South African rhythmic gymnast

Stephanie Dimitrova (born 22 October 2004) is a South African rhythmic gymnast. She has medaled multiple times at the African Championships.

== Career ==
Stephanie debuted at the 2018 World Cup in Sofia, where she was 34th in the all-around, 32nd with hoop, 35th with ball, 29th with clubs and 36th with ribbon.

In June 2022 she competed at the African Championships in Cairo and won silver in teams along with fellow South African gymnasts Yulia Galukhin, Kayla Rondi and Shannon Gardiner. She also won silver with ball and a bronze with hoop.

In 2023, she started her season at the World Cup in Sofia. She ended 43rd in the all-around, 32nd with hoop, 42nd with ball, 44th with clubs and 47th with ribbon. At the World Cup in Tashkent, she was 33rd in the all-around, 25th with hoop, 32nd with ball, 24th with clubs and 36th with ribbon.
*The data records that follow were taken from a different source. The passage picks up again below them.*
(** * Normalization layers of flax.nnx: a shallow embedding

    This development embeds [flax/nnx/nn/normalization.py] (and the small
    [RMSNorm] of [flax/nnx/examples/gemma/layers.py]) in Rocq and proves
    properties of the embedded functions.

    - Arrays are a dtype tag, a shape and row-major data over a scalar
      carrier [T].  The carrier and its arithmetic are an interface
      ([Scalar]): every definition of the layers is written once, over any
      instance.  Structural theorems (two layers compute the same array,
      what a call stores) hold for every instance, hence for any
      floating-point arithmetic packaged as one; theorems that need an order
      or algebra are proved at the instance of the real numbers.
    - The array engine (reductions, broadcasting, reshape, repeat, matmul)
      is outside the repository; it is modelled after NumPy's documented
      semantics.  On ill-shaped operands the engine raises; the model is
      total and the theorems carry the shape conditions explicitly.
    - [tuple(set)] is modelled by CPython's set object ([PySet]), because
      [_canonicalize_axes] returns its iteration order. *)

From Stdlib Require Import List ZArith Lia Bool Arith Sorted.
From Stdlib Require String.
Import String.StringSyntax.
Delimit Scope string_scope with string.
From Stdlib Require Import Reals Lra Psatz.
Import ListNotations.

Set Implicit Arguments.

(** ** CPython sets of integers *)

Module PySet.

Local Open Scope Z_scope.

(** [hash(i)] of a Python int: reduction modulo the Mersenne prime
    [2^61 - 1] with the sign kept, and [-1] is never a hash. *)
Definition py_hash (z : Z) : Z :=
  let h := Z.sgn z * (Z.abs z mod (2 ^ 61 - 1)) in
  if h =? -1 then -2 else h.

Definition LINEAR_PROBES : Z := 9.
Definition PERTURB_SHIFT : Z := 5.
Definition PySet_MINSIZE : Z := 8.

(** The table of a set: slot [i] holds a key or is unused.  No key is ever
    removed here, so there are no dummy entries and [fill = used]. *)
Record t := mk { table : list (option Z); fill : Z }.

Definition mask (tbl : list (option Z)) : Z := Z.of_nat (length tbl) - 1.

Definition slot (tbl : list (option Z)) (i : Z) : option Z :=
  nth (Z.to_nat i) tbl None.

Definition empty : t := mk (repeat None (Z.to_nat PySet_MINSIZE)) 0.

Inductive found := Active | Unused (i : Z).

(** The inner [do ... while (probes--)] of [set_add_entry]: entries
    [i, i+1, ..., i+probes]. *)
Fixpoint scan (tbl : list (option Z)) (key : Z) (i : Z) (probes : nat)
  : option found :=
  match slot tbl i with
  | None => Some (Unused i)
  | Some k =>
      if (py_hash k =? py_hash key) && (k =? key) then Some Active
      else match probes with
           | O => None
           | S p => scan tbl key (i + 1) p
           end
  end.

(** The outer [while (1)] of [set_add_entry]; [fuel] bounds the number of
    perturbation rounds. *)
Fixpoint lookkey (fuel : nat) (tbl : list (option Z)) (key : Z)
  (i perturb : Z) : option found :=
  match fuel with
  | O => None
  | S f =>
      let probes := if i + LINEAR_PROBES <=? mask tbl
                    then Z.to_nat LINEAR_PROBES else O in
      match scan tbl key i probes with
      | Some r => Some r
      | None =>
          let perturb' := Z.shiftr perturb PERTURB_SHIFT in
          lookkey f tbl key (Z.land (i * 5 + 1 + perturb') (mask tbl)) perturb'
      end
  end.

Definition probe_fuel (tbl : list (option Z)) : nat := 64 + length tbl.

Definition find (tbl : list (option Z)) (key : Z) : option found :=
  let h := py_hash key in
  lookkey (probe_fuel tbl) tbl key (Z.land h (mask tbl)) (h mod 2 ^ 64).

Fixpoint set_nth (A : Type) (l : list A) (n : nat) (x : A) : list A :=
  match l, n with
  | [], _ => []
  | _ :: r, O => x :: r
  | a :: r, S m => a :: set_nth r m x
  end.

(** [set_insert_clean]: the key is known to be absent. *)
Definition set_insert_clean (tbl : list (option Z)) (key : Z)
  : list (option Z) :=
  match find tbl key with
  | Some (Unused i) => set_nth tbl (Z.to_nat i) (Some key)
  | _ => tbl
  end.

(** Smallest power of two above [minused], from [PySet_MINSIZE]. *)
Fixpoint newsize (fuel : nat) (size minused : Z) : Z :=
  match fuel with
  | O => size
  | S f => if size <=? minused then newsize f (2 * size) minused else size
  end.

Definition keys (tbl : list (option Z)) : list Z :=
  flat_map (fun e => match e with Some k => [k] | None => [] end) tbl.

Definition set_table_resize (so : t) (minused : Z) : t :=
  let n := newsize 64 PySet_MINSIZE minused in
  mk (fold_left set_insert_clean (keys (table so))
        (repeat None (Z.to_nat n)))
     (fill so).

Definition set_add_entry (so : t) (key : Z) : t :=
  match find (table so) key with
  | Some (Unused i) =>
      let so' := mk (set_nth (table so) (Z.to_nat i) (Some key))
                    (fill so + 1) in
      if fill so' * 5 <? mask (table so) * 3 then so'
      else set_table_resize so'
             (if 50000 <? fill so' then fill so' * 2 else fill so' * 4)
  | _ => so
  end.

(** A set display or comprehension adds its elements left to right. *)
Definition of_list (l : list Z) : t := fold_left set_add_entry l empty.

(** Iteration walks the table from slot 0 upwards. *)
Definition to_tuple (so : t) : list Z := keys (table so).

End PySet.

(** ** [_canonicalize_axes] *)

(** [Axes]: a single int or a sequence of ints. *)
Inductive Axes := AxInt (a : Z) | AxSeq (l : list Z).

Definition axes_iter (axes : Axes) : list Z :=
  match axes with
  | AxInt a => [a]
  | AxSeq l => l
  end.

Definition canon_axis (rank : Z) (axis : Z) : Z :=
  if (axis <? 0)%Z then (rank + axis)%Z else axis.

Definition _canonicalize_axes (rank : nat) (axes : Axes) : list Z :=
  PySet.to_tuple
    (PySet.of_list (map (canon_axis (Z.of_nat rank)) (axes_iter axes))).

(** ** Scalars and dtypes *)

(** The floating-point dtypes of the engine. *)
Inductive Dtype := float16 | bfloat16 | float32 | float64.

Definition Dtype_eqb (a b : Dtype) : bool :=
  match a, b with
  | float16, float16 | bfloat16, bfloat16
  | float32, float32 | float64, float64 => true
  | _, _ => false
  end.

(** [jnp.promote_types] on the floating-point lattice. *)
Definition promote_types (a b : Dtype) : Dtype :=
  match a, b with
  | float64, _ | _, float64 => float64
  | float32, _ | _, float32 => float32
  | float16, float16 => float16
  | bfloat16, bfloat16 => bfloat16
  | _, _ => float32
  end.

(** The element type of arrays with the engine's arithmetic.  Every
    operation takes the dtype it is carried out in, so that an instance may
    round accordingly; [ssum] is the engine's reduction of a sequence of
    elements (its order of accumulation is the instance's business). *)
Class Scalar (T : Type) := {
  s0 : T;
  s1 : T;
  sadd : Dtype -> T -> T -> T;
  ssub : Dtype -> T -> T -> T;
  smul : Dtype -> T -> T -> T;
  sdiv : Dtype -> T -> T -> T;
  smaximum : Dtype -> T -> T -> T;
  ssqrt : Dtype -> T -> T;
  srsqrt : Dtype -> T -> T;
  ssum : Dtype -> list T -> T;
  sof_nat : Dtype -> nat -> T;
  sne0 : T -> bool;
  scast : Dtype -> T -> T
}.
In May she took part in the African Championships in Moka, taking silvers in the team competition and with clubs and bronze with ribbon. At the last World Cup of the season in Cluj-Napoca, she was 48th in the all-around. She was then selected to represent South Africa at the World Championships in Valencia, finishing 72nd in the all-around, 66th with hoop, 71st with ball, 72nd with clubs and 81st with ribbon.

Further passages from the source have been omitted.